Data provided section start
(* ===== verification/PageIo.v ===== *)
(** * Programs over a storage engine

    The index code takes a [&dyn StorageEngine] and an optional page batch and uses [?] on
    every storage call.  [Io] is the state those calls change, [M] the state-and-error
    monad they run in ([None] is a panic), and [wp] a weakest precondition with a budget:
    the number of pages the engine must still be able to allocate for the program not to
    fail.  Page latches are not part of the state: the programs modelled run under the
    tree's lock or its exclusive reference. *)

From S2P Require Import Prelude SlotBitmap Page FreeList Storage.

Record Io (St : Type) : Type := mkIo { io_batch : option LocalPageBatch; io_store : St }.
Arguments mkIo {_} _ _.
Arguments io_batch {_} _.
Arguments io_store {_} _.

Definition M (St A : Type) : Type := Io St -> option (Result A * Io St).

Definition io_ret {St A} (a : A) : M St A := fun x => Some (Ok a, x).
Definition io_fail {St A} (e : DbError) : M St A := fun x => Some (Err e, x).
Definition io_panic {St A} : M St A := fun _ => None.
(** Code without effects that may panic. *)
Definition io_pure {St A} (o : option A) : M St A := fun x => let! a := o in Some (Ok a, x).
Definition io_bind {St A B} (m : M St A) (k : A -> M St B) : M St B :=
  fun x => match m x with
           | None => None
           | Some (Err e, x') => Some (Err e, x')
           | Some (Ok a, x') => k a x'
           end.

Notation "'do!' x := m 'in' k" := (io_bind m (fun x => k))
  (at level 10, x name, m at level 100, k at level 200) : rust_scope.

Section Ops.
Context {St : Type} {E : StorageEngine St}.

Definition io_read (pid : Z) : M St Page :=
  fun x => match read_page (io_store x) pid with
           | None => None
           | Some r => Some (r, x)
           end.
Definition io_write (pid : Z) (p : Page) : M St unit :=
  fun x => match write_page (io_store x) pid p with
           | None => None
           | Some (r, s') => Some (r, mkIo (io_batch x) s')
           end.
(** [batch_alloc_page(storage, batch, ty)?] *)
Definition io_alloc (ty : PageType) : M St Z :=
  fun x => match batch_alloc_page (io_store x) (io_batch x) ty with
           | None => None
           | Some (r, b', s') => Some (r, mkIo b' s')
           end.
(** [storage.alloc_page(ty)?], past the batch. *)
Definition io_alloc_direct (ty : PageType) : M St Z :=
  fun x => match alloc_page (io_store x) ty with
           | None => None
           | Some (r, s') => Some (r, mkIo (io_batch x) s')
           end.
Definition io_free (pid : Z) : M St unit :=
  fun x => match free_page (io_store x) pid with
           | None => None
           | Some (r, s') => Some (r, mkIo (io_batch x) s')
           end.
End Ops.

(** ** What a program sees *)

Section View.
Context {St : Type} {C : Crc32c} {E : StorageEngine St} {L : StorageLaws St}.

Definition batch_pages (b : option LocalPageBatch) : list Z :=
  match b with Some b => available b | None => [] end.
Data provided section end
> **Requirement**: Using the data above, restate word for word the lines from its opening line through the line that contains "Definition io_write (pid", and no more.

> **Result of this exercise**:
(* ===== verification/PageIo.v ===== *)
(** * Programs over a storage engine

    The index code takes a [&dyn StorageEngine] and an optional page batch and uses [?] on
    every storage call.  [Io] is the state those calls change, [M] the state-and-error
    monad they run in ([None] is a panic), and [wp] a weakest precondition with a budget:
    the number of pages the engine must still be able to allocate for the program not to
    fail.  Page latches are not part of the state: the programs modelled run under the
    tree's lock or its exclusive reference. *)

From S2P Require Import Prelude SlotBitmap Page FreeList Storage.

Record Io (St : Type) : Type := mkIo { io_batch : option LocalPageBatch; io_store : St }.
Arguments mkIo {_} _ _.
Arguments io_batch {_} _.
Arguments io_store {_} _.

Definition M (St A : Type) : Type := Io St -> option (Result A * Io St).

Definition io_ret {St A} (a : A) : M St A := fun x => Some (Ok a, x).
Definition io_fail {St A} (e : DbError) : M St A := fun x => Some (Err e, x).
Definition io_panic {St A} : M St A := fun _ => None.
(** Code without effects that may panic. *)
Definition io_pure {St A} (o : option A) : M St A := fun x => let! a := o in Some (Ok a, x).
Definition io_bind {St A B} (m : M St A) (k : A -> M St B) : M St B :=
  fun x => match m x with
           | None => None
           | Some (Err e, x') => Some (Err e, x')
           | Some (Ok a, x') => k a x'
           end.

Notation "'do!' x := m 'in' k" := (io_bind m (fun x => k))
  (at level 10, x name, m at level 100, k at level 200) : rust_scope.

Section Ops.
Context {St : Type} {E : StorageEngine St}.

Definition io_read (pid : Z) : M St Page :=
  fun x => match read_page (io_store x) pid with
           | None => None
           | Some r => Some (r, x)
           end.
Definition io_write (pid : Z) (p : Page) : M St unit :=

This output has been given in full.